Philosophers often pigeon-hole creativity in the aesthetic or psychological realms. Classic Pragmatists tended toward a more comprehensive pattern of reasoning in which creativity could enter. From Peirce’s abduction to Mead’s relationship between Self and I, pragmatists contemplated a series of different and often problematic views of creativity. Certainly, they stressed the importance of creative processes in different aspects of life, abolishing the gap between scientific and non-scientific realms. Their anti-dualist attitude forbid any pigeon-holing, but their positive answer to the dilemma of what creativity is, and what its fields and boundaries are, remained quite obscure.
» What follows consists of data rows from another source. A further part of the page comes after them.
(* ===== verification/Payload.v ===== *)
(** * Payloads: [pkg/payload]

    Every event kind carries one typed body with a fixed schema.  A body is a
    record, validated, written field by field after a domain that names its schema,
    and read back with a latching reader whose bounds the caller gives.  This file has
    the record, the checks, the writer and the reader of every kind, and the registry
    that dispatches on the kind; what reading and writing have to do with each other is
    proved in [PayloadCodec.v].

    Bodies of the agreement and commerce protocol are carried as bytes that a library
    of the protocol decodes; that library is the class [Protocol].  References to
    attachments are decoded by [pkg/attachments], the class [AttachmentFormats]. *)

From S2P Require Import Prelude Encoding Canon Money Terms.

Definition MaxTextBytes : Z := Z.shiftl 128 10.
Definition MaxShortTextBytes : Z := 512.
Definition MaxDigestBytes : Z := 128.
Definition MaxOpaqueBytes : Z := Z.shiftl 128 10.
Definition MaxGiftCanonicalBytes : Z := Z.shiftl 64 10.
Definition MaxIntentApplicationBytes : Z := Z.shiftl 64 10.
Definition MaxInlineOperationOutcomeBytes : Z := Z.shiftl 96 10.
Definition MaxPrivateHandoffControlBytes : Z := Z.shiftl 96 10.
Definition MaxAgreementPromotionBytes : Z := Z.shiftl 96 10.
Definition MaxHistoryEventsPerSegment : Z := 16.
Definition MaxHistorySegmentEventBytes : Z := Z.shiftl 96 10.
Definition DomainPayload : string := "tos.messaging.payload.v1" +:+ NUL.

(** ** Checks of single fields ([fields.go]) *)

Definition mediaTypes : list string := ["text/plain; charset=utf-8"; "text/markdown"].
Definition presenceStates : list string := ["available"; "busy"; "away"].
Definition taskOutcomes : list string := ["succeeded"; "failed"; "refused"].
Definition applicationOutcomes : list string := ["applied"; "rejected"; "held-for-approval"].

(** Labels of lower-case letters and digits, the first starting with a letter,
    between separators; [open] says that a label has begun. *)
Fixpoint label_rest (separator : ascii -> bool) (open : bool) (s : string) : bool :=
  match s with
  | EmptyString => open
  | String c rest =>
      if is_lower c || is_digit c then label_rest separator true rest
      else open && separator c && label_rest separator false rest
  end.
Definition labels (separator : ascii -> bool) (s : string) : bool :=
  match s with
  | EmptyString => false
  | String c rest => is_lower c && label_rest separator true rest
  end.
Definition protocolPattern : string -> bool := labels (fun c => Ascii.eqb c ".").
Definition tokenPattern : string -> bool :=
  labels (fun c => Ascii.eqb c "." || Ascii.eqb c "_" || Ascii.eqb c "-").

(** [requireText]; [strings.ContainsAny(value, "\x00\r")] *)
Definition requireText (name value : string) (maximum : Z) : result unit :=
  refuse String.eqb value "" with NewError (name +:+ " is required");
  refuse maximum <? slen value with NewError (name +:+ " exceeds its bound");
  refuse negb (utf8_valid (bytes_of_string value)) with NewError (name +:+ " is not valid UTF-8");
  refuse negb (sforall (fun c => negb (code c =? 0) && negb (code c =? 13)) value)
    with NewError (name +:+ " contains control characters");
  Ok tt.
Definition optionalText (name value : string) (maximum : Z) : result unit :=
  if String.eqb value "" then Ok tt else requireText name value maximum.
Definition requireMatch (name value : string) (pattern : string -> bool) : result unit :=
  refuse negb (pattern value) with NewError (name +:+ " is not a valid identifier"); Ok tt.
Definition optionalMatch (name value : string) (pattern : string -> bool) : result unit :=
  if String.eqb value "" then Ok tt else requireMatch name value pattern.
Definition requireDigest (name value : string) : result unit :=
  refuse negb (ValidDigest value) with NewError (name +:+ " is not a usable digest"); Ok tt.
Definition optionalDigest (name value : string) : result unit :=
  if String.eqb value "" then Ok tt else requireDigest name value.
Definition requireTime (name : string) (value : Z) : result unit :=
  refuse value =? 0 with NewError (name +:+ " is required"); Ok tt.
Definition requireMember (name value : string) (members : list string) : result unit :=
  refuse negb (bool_decide (value ∈ members)) with NewError (name +:+ " is not a recognised value"); Ok tt.
Definition requireEvent (name value : string) : result unit := requireMatch name value ids_Event.
Definition validateGiftCanonical (value : bytes) : result unit :=
  refuse (blen value =? 0) || (MaxGiftCanonicalBytes <? blen value)
    with NewError "canonical Agent Gift object has invalid size"; Ok tt.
This issue of the European Journal of Pragmatism and American Philosophy wants to investigate the perspectives that pragmatisms, old and new, opens up on creativity. We will welcome any contribution on this topic that will (i) clarify classic or neo pragmatists thought on creativity, or (ii) use pragmatist insights in other disciplines, particularly in mathematics and sciences, or (iii) compare pragmatist views with authors and perspectives belonging to other philosophical streams, or (iv) propose new theories inspired by pragmatism. Contributions related to the dialectics between plastic reason and exact imagination, closer to Peirce's pragmaticism and oriented to an understanding of multilayered creativity, will be considered of central interest.
Papers should be sent to Marco Stango (email@example.com) before November 1st 2012. Papers should not exceed 7,000 words and must include an abstract of 200-400 words and a list of works cited. Papers will be selected on the basis of a process of blind review. Acceptance of papers will be determined before February 1st, 2013. Papers will be published on July 1st, 2013.